Hal kedua adalah kelon, yang arti sederhananya tidur. Tapi kelon bisa lebih pada pengertian tidur berdua dengan istri atau anak, atau bahkan bertiga, berempat kruntelan dengan anak2. Tata ruang rumah tradisional Jawa bergaya "kampung" dulunya sangat terbuka. Tidak ada sekat2, atau pembagian ruang. Dapur dianggap jauh lebih penting, karena biasanya sangat besar. Saya ingat ketika saya kecil dulu, kalau kami berkunjung ke rumah eyang: tempat tidurnya, tempat makannya, dan tempat menjamu tamu ya sama saja. Ngampar di lantai. Lalu pertanyaannya dimana mereka akan "kelon", berhubungan badan dengan istrinya. Tempat tidur hanya secukupnya saja, bahkan hanya sebuah sekat yang temporer, tak berpintu hanya berkorden kain. Dimana di dalamnya ada amben dari mambu. Golongan priyayi sering menyebutnya senthong, tapi orang Jawa kelas bawah hanya menyederhanakannya sebagai "njero amben". Artinya tempat tidur dalam kamar, di atasnya beralaskan tikar pandan. Ini "tempat tidur" bersama yang multfungsi. Artinya kalau ada yang sakit, biasanya akan mendapat prioritas tidur di sini. Lalu kalau kebelet kelon bagaimana? Di sinilah asketisnya orang Jawa jaman dulu. Bila ada yang sakit ya kelonnya prei. Libur! Makanya aneh sekali, ketika terjadi gempa di Jogja dulu. Ketika rumah mereka luluh lantak, dan tidur bersama di tenda. Tuntutan masyarakat justru sangat norak, minta dibuatkan "bilik mesra untuk suami istri". Dan peminatnya banyak, kok bisa.?? Menunjukkan bukan saja, masyarakat zaman sekarang makin jauh dari rasa malu, juga sama sekali tak mempelajari filosofi klasik cara bercinta orang Jawa yang disebut "Asmaragama". Ya sulit kalau dipelajari di zaman kini: kitab ini mensyaratkan apa yang disebut juga sengseming salulut, puncak dari karonsih adalah salulut. Dimana hukum dasarnya adalah pasangan suami istri yang sah, sehat dan saling menerima. Jadi ya ribet kalau di zaman now, dimana pemeo utamanya berubah jadi "selingkuh itu indah". 

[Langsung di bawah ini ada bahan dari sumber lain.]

(** * nice_view_disp status widget: key-label decoder, snapshot reducers, debounce

    Shallow embedding of [boards/shields/nice_view_disp/widgets/status.c].

    - C integers are [Z] with their wrap-around written out ([uint32_t]
      subtraction is taken modulo [2^32]).
    - C strings held in fixed-capacity buffers are [string]s; [snprintf]
      truncates to the capacity of the buffer it is given.
    - The widget registry ([sys_slist_t widgets]) is a [list] in registration
      order; the two file-scope statics of the keypress debounce are fields of
      the [world] record, and every canvas call is appended to a display log.
    - The two build variants selected by [HAVE_KEYCODE_EVENTS] are the two
      constructors of [keypress_status_state]. *)

From Stdlib Require Import ZArith List Bool Ascii String Lia.
From Stdlib Require Import Numbers.DecimalString.
Import ListNotations.

Local Open Scope string_scope.
Local Open Scope list_scope.
Local Open Scope Z_scope.

(** ** C library models *)

Module C.

(** [uint32_t] wrap-around. *)
Definition UINT32_MOD : Z := 2 ^ 32.

Definition uint32 (z : Z) : Z := z mod UINT32_MOD.

Definition uint8 (z : Z) : Z := z mod 256.

(** [BIT(n)]. *)
Definition BIT (n : Z) : Z := Z.shiftl 1 n.

(** The single-character string made by ["%c"]. *)
Definition char_string (c : ascii) : string := String c EmptyString.

(** ["%u"] and ["%i"] / ["%d"]: decimal rendering without padding. *)
Definition fmt_int (z : Z) : string := NilZero.string_of_int (Z.to_int z).

Definition fmt_uint (z : Z) : string := NilZero.string_of_uint (N.to_uint (Z.to_N z)).

(** [snprintf(out, out_len, ...)] where the formatted text is [s]: at most
    [out_len - 1] characters are stored, followed by the terminator; with
    [out_len = 0] nothing is written and the buffer keeps [old]. *)
Definition snprintf (out_len : nat) (old s : string) : string :=
  match out_len with
  | O => old
  | S n => substring 0 n s
  end.

(** [sprintf] into a local [char text[cap] = {}]: defined only when the text
    and its terminator fit. *)
Definition sprintf_local (cap : nat) (s : string) : option string :=
  if (String.length s <? cap)%nat then Some s else None.

End C.

(** ** State carried by the reducers *)

(** ZMK's [enum zmk_transport]: the two transports [draw_top] switches on. *)
Inductive zmk_transport : Type :=
| ZMK_TRANSPORT_USB
| ZMK_TRANSPORT_BLE.

(** ZMK's [struct zmk_endpoint_instance]: a transport and, for BLE, a
    profile. *)
Record zmk_endpoint_instance : Type := {
  transport : zmk_transport;
  ble_profile_index : Z
}.

(** The state handed to the battery reducer; [usb_present] is compiled in
    under [CONFIG_USB_DEVICE_STACK]. *)
Record battery_status_state : Type := {
  level : Z;
  usb_present : bool
}.

Record output_status_state : Type := {
  os_selected_endpoint : zmk_endpoint_instance;
  os_active_profile_index : Z;
  os_active_profile_connected : bool;
  os_active_profile_bonded : bool
}.

Record layer_status_state : Type := {
  index : Z;
  label : option string
}.

(** [struct keypress_status_state] when [HAVE_KEYCODE_EVENTS] is 1. *)
Record keycode_fields : Type := {
  usage_page : Z;
  keycode : Z;
  implicit_modifiers : Z;
  explicit_modifiers : Z
}.

(** The struct has one of two layouts, chosen at build time; [pressed] is
    common to both. *)
Inductive keypress_status_state : Type :=
| KeycodeEvent (k : keycode_fields) (pressed : bool)
| PositionEvent (position : Z) (pressed : bool).

Definition pressed (s : keypress_status_state) : bool :=
  match s with
  | KeycodeEvent _ p => p
  | PositionEvent _ p => p
  end.

(** ** Key label decoder *)

Definition default_key_labels : list string :=
  [ "TAB"; "Q"; "W"; "E"; "R"; "T"; "MUTE"; "PP"; "Y"; "U"; "I"; "O"; "P"; "BSPC";
    "ESC"; "A"; "S"; "D"; "F"; "G"; "LALT"; "RALT"; "H"; "J"; "K"; "L"; ";"; "'";
    "LSHFT"; "Z"; "X"; "C"; "V"; "B"; "N"; "M"; ","; "."; "/"; "ENTER";
    "ALT"; "LOWER"; "LCTRL"; "SPACE"; "RAISE"; "GUI" ].

(** [ARRAY_SIZE(default_key_labels)]. *)
Definition ARRAY_SIZE_default_key_labels : Z :=
  Z.of_nat (List.length default_key_labels).

(** [NULL] is [None]. *)
Definition label_for_position (position : Z) : option string :=
  if position <? ARRAY_SIZE_default_key_labels
  then nth_error default_key_labels (Z.to_nat position)
  else None.

(** [shifted] of [format_key_label]. *)
Definition shifted (k : keycode_fields) : bool :=
  let all_modifiers := C.uint8 (Z.lor (implicit_modifiers k) (explicit_modifiers k)) in
  negb (Z.land all_modifiers (Z.lor (C.BIT 1) (C.BIT 5)) =? 0).

(** The double-quote character of the C literal for usage id [0x34]. *)
Definition dquote : string := C.char_string (ascii_of_nat 34).

(** The text handed to [snprintf] by the [switch] on page [0x07]; [None] is
    the [default: break]. *)
Definition keyboard_switch (kc : Z) (sh : bool) : option string :=
  match kc with
  | 0x1e => Some (if sh then "!" else "1")
  | 0x1f => Some (if sh then "@" else "2")
  | 0x20 => Some (if sh then "#" else "3")
  | 0x21 => Some (if sh then "$" else "4")
  | 0x22 => Some (if sh then "%" else "5")
  | 0x23 => Some (if sh then "^" else "6")
  | 0x24 => Some (if sh then "&" else "7")
  | 0x25 => Some (if sh then "*" else "8")
  | 0x26 => Some (if sh then "(" else "9")
  | 0x27 => Some (if sh then ")" else "0")
  | 0x28 => Some "ENTER"
  | 0x29 => Some "ESC"
  | 0x2a => Some "BSPC"
  | 0x2b => Some "TAB"
  | 0x2c => Some "SPACE"
  | 0x2d => Some (if sh then "_" else "-")
  | 0x2e => Some (if sh then "+" else "=")
  | 0x2f => Some (if sh then "{" else "[")
  | 0x30 => Some (if sh then "}" else "]")
  | 0x31 => Some (if sh then "|" else "\")
  | 0x33 => Some (if sh then ":" else ";")
  | 0x34 => Some (if sh then dquote else "'")
  | 0x35 => Some (if sh then "~" else "`")
  | 0x36 => Some (if sh then "<" else ",")
  | 0x37 => Some (if sh then ">" else ".")
  | 0x38 => Some (if sh then "?" else "/")
  | 0x3a => Some "F1"
  | 0x3b => Some "F2"
  | 0x3c => Some "F3"
  | 0x3d => Some "F4"
  | 0x3e => Some "F5"
  | 0x3f => Some "F6"
  | 0x40 => Some "F7"
  | 0x41 => Some "F8"
  | 0x42 => Some "F9"
  | 0x43 => Some "F10"
  | 0x44 => Some "F11"
  | 0x45 => Some "F12"
  | 0x4a => Some "HOME"
  | 0x4b => Some "PGUP"
  | 0x4c => Some "DEL"
  | 0x4d => Some "END"
  | 0x4e => Some "PGDN"
  | 0x4f => Some "RIGHT"
  | 0x50 => Some "LEFT"
  | 0x51 => Some "DOWN"
  | 0x52 => Some "UP"
  | 0xe0 => Some "LCTRL"
  | 0xe1 => Some "LSHFT"
  | 0xe2 => Some "LALT"
  | 0xe3 => Some "LGUI"
  | 0xe4 => Some "RCTRL"
  | 0xe5 => Some "RSHFT"
  | 0xe6 => Some "RALT"
  | 0xe7 => Some "RGUI"
  | _ => None
  end.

Permasalahannya jadi ajur mumur, turun derajat ketika dua kata ini disandingkan jadi kelan-kelon. Karena maknanya jadi multi-tafsir! Paling baik adalah apa yang hari ini disebut "bulan madu". Yah mau apalagi yang harus dilakonkan pada masa pasca perkawinan, kalau tidak "mengurung diri berdua" di tempat tidur. Lucunya dalam tradisi masyarakat Samin, hal ini justru dilakukan sebelum seorang laki2-perempuan dinikahkan secara resmi oleh si ayah perempuan. Karena itulah, baru beberapa tahun terakhir orang Samin bisa memperoleh KTP dan KK. Di luar perkawinan mereka secara adat tidak tercatat oleh negara, juga umumnya mereka tidak mau agama mereka dituliskan sebagai Islam, atau Kristen misalnya. Mereka keukeuh agama mereka adalah Agama Adam! Biasanya selama tiga bulan si calon mempelai pria diberbolehkan tinggal dan meniduri si anak gadis. Mereka menyebutnya dengan istilah "nyantrik". Keduanya di samping diajari bekerja di sawah, juga diperbolehkan kelan-kelon. Tiga bulan itu juga masa persiapan acara pernikahan yang umumnya dilakukan secara gotong royong, mengundang kerabat dan tetangga dekat. Saya beruntung bisa mengabadikan "pernikahan paling mewah" di rumah tokoh Sedulur Sikep bernama Pramugi Prawiro Wijoyo di daerah Sambong. Enak dong! Bagaimana kalau setelah itu gak jadi dikawinkan? Emangnya elu! Orang Samin (menurut saya) adalah prototype orang Jawa yang paling murni, mereka tulus, jujur, dan berintegritas. Mereka tidak suka ngutang, rajin ke sawah, tidak suka berdagang (apalagi jadi pegawai), taat bayar pajak, dan memiliki kemandirian paling luar biasa. Beruntung saya pernah tinggal mondok beberapa lama di keluarga Samin yang paling tradisional di Kradenan, Blora. Seminggu yang merubah saya menjadi seorang asketis Jawa...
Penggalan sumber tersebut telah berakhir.